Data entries
(* ===== verification/Printf.v ===== *)
(** * What formatted output prints (lib/stdio.c)

    A format as the sequence of its pieces, the text it stands for, and the
    theorem that [vsprintf] writes that text.  The commands of the shell and the
    listing of the tasks print through it. *)

From S2P Require Import Prelude CString Stdio.
From Stdlib Require Import Ascii.

(** Plain characters and conversions with their arguments; a string argument is
    its address and its characters. *)
Inductive piece : Type :=
| Lit (c : Z)
| PStr (p : Z) (l : list Z)
| PChr (c : Z)
| PDec (v : Z)
| PHex (v : Z).

(** How a piece is written in the format string. *)
Definition spelled (q : piece) : list Z :=
  match q with
  | Lit c => [c]
  | PStr _ _ => [37; 115]
  | PChr _ => [37; 99]
  | PDec _ => [37; 100]
  | PHex _ => [37; 120]
  end.

(** The word of the argument list it takes. *)
Definition argument (q : piece) : list Z :=
  match q with Lit _ => [] | PStr p _ => [p] | PChr c => [c] | PDec v => [u32 v] | PHex v => [v] end.

(** The text of a number. *)
Definition decimal (v : Z) : list Z := digit_char <$> digits 33 10 v.
Definition hexadecimal (v : Z) : list Z := digit_char <$> digits 33 16 v.
Definition signed_decimal (v : Z) : list Z := if v <? 0 then 45 :: decimal (- v) else decimal v.

Definition printed (q : piece) : list Z :=
  match q with
  | Lit c => [c]
  | PStr _ l => l
  | PChr c => [c]
  | PDec v => signed_decimal v
  | PHex v => hexadecimal v
  end.

Definition format_of (qs : list piece) : list Z := concat (spelled <$> qs).
Definition args_of (qs : list piece) : list Z := concat (argument <$> qs).
Definition text_of (qs : list piece) : list Z := concat (printed <$> qs).

(** The values of the pieces are those of their C types. *)
Definition piece_ok (q : piece) : Prop :=
  match q with
  | Lit c => 0 < c < 256 /\ c <> 37
  | PStr p l => p <> NULL /\ is_str l
  | PChr c => 0 < c < 256
  | PDec v => - 2 ^ 31 <= v < 2 ^ 31
  | PHex v => 0 <= v < 2 ^ 32
  end.

(** ** Numbers are text *)

Lemma digits_range fuel base : 0 < base -> forall v, Forall (fun d => 0 <= d < base) (digits fuel base v).
Proof.
  intros Hb. induction fuel as [|f IH]; intros v; cbn [digits]; [constructor|]. apply Forall_app. split.
  - destruct (v / base =? 0); [constructor|apply IH].
  - apply Forall_singleton, Z.mod_pos_bound. lia.
Qed.

Lemma digit_text base v : 0 < base <= 36 -> is_str (digit_char <$> digits 33 base v).
Proof.
  intros Hb. apply Forall_fmap. eapply Forall_impl; [apply (digits_range 33 base); lia|]. intros d Hd. cbn in Hd |- *.
  unfold digit_char. destruct (Z.ltb_spec d 10); lia.
Qed.

Lemma printed_str q : piece_ok q -> is_str (printed q).
Proof.
  destruct q; cbn [piece_ok printed].
  - intros []. by apply Forall_singleton.
  - tauto.
  - intros. by apply Forall_singleton.
  - intros _. unfold signed_decimal. destruct (_ <? _); [constructor; [lia|]|]; apply digit_text; lia.
  - intros _. apply digit_text; lia.
Qed.

Lemma text_str qs : Forall piece_ok qs -> is_str (text_of qs).
Proof.
  intros H. apply Forall_concat, Forall_fmap. eapply Forall_impl; [exact H|]. intros q Hq. by apply printed_str.
Qed.

Lemma spelled_str q : piece_ok q -> is_str (spelled q).
Proof. unfold is_str. destruct q; cbn; intros H; repeat (apply Forall_cons; split; [lia|]); constructor. Qed.

Lemma format_str qs : Forall piece_ok qs -> is_str (format_of qs).
Proof.
  intros H. apply Forall_concat, Forall_fmap. eapply Forall_impl; [exact H|]. intros q Hq. by apply spelled_str.
Qed.

(** ** The buffer *)

Definition zeros (m : mem) (p n : Z) : Prop := forall a, p <= a < p + n -> m !! a = Some 0.

(** [n] bytes at [p] lie outside the buffer of [N] bytes at [B]. *)
Definition clear_of (B N p n : Z) : Prop := p + n <= B \/ B + N <= p.

Lemma write_app l1 : forall m p l2, write m p (l1 ++ l2) = write (write m p l1) (p + Z.of_nat (length l1)) l2.
Proof.
  induction l1 as [|b l1 IH]; intros m p l2; cbn [write app length]; [by rewrite Z.add_0_r|].
  rewrite IH. f_equal. lia.
Qed.

(** Writing a zero over a zero. *)
Lemma write_terminator m p l : zeros m p (Z.of_nat (length l) + 1) -> write m p (l ++ [0]) = write m p l.
Proof.
  intros Hz. rewrite write_app. cbn [write]. apply insert_id. rewrite write_outside by lia. apply Hz. lia.
Qed.
(** [outb %b0, %w1]: the low byte reaches the port. *)
Definition outb (r : reg) (v : Z) : M ide_channel () := modS (fun c =>
  let h := hw c in
  let v := u8 v in
  set_hw (mk_ata
    (if r is reg_sect_cnt then v else r_cnt h) (if r is reg_lba_l then v else r_lba_l h)
    (if r is reg_lba_m then v else r_lba_m h) (if r is reg_lba_h then v else r_lba_h h)
    (if r is reg_dev then v else r_dev h)
    (master h) (slave h) (busy h) (fifo h) (wanted h) (irq h)) c).

Definition drive_lba (h : ata) : Z :=
  r_lba_l h + 256 * r_lba_m h + 65536 * r_lba_h h + 16777216 * (Z.land (r_dev h) 0xf).
Definition drive_cnt (h : ata) : Z := if r_cnt h =? 0 then 256 else r_cnt h.
Definition drive_is_slave (h : ata) : bool := Z.testbit (r_dev h) 4.
Definition drive_disk (h : ata) : disk := if drive_is_slave h then slave h else master h.

Section Driver.
(** How long the drive is busy with a command, in polls of the status; the 512
    bytes with which the master and the slave identify themselves. *)
Context (latency : Z) (identity : bool -> list Z).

Work instruction:
When a line among the entries contains "induction", pull that line out.

Worked solution:
  intros Hb. induction fuel as [|f IH]; intros v; cbn [digits]; [constructor|]. apply Forall_app. split.
  induction l1 as [|b l1 IH]; intros m p l2; cbn [write app length]; [by rewrite Z.add_0_r|].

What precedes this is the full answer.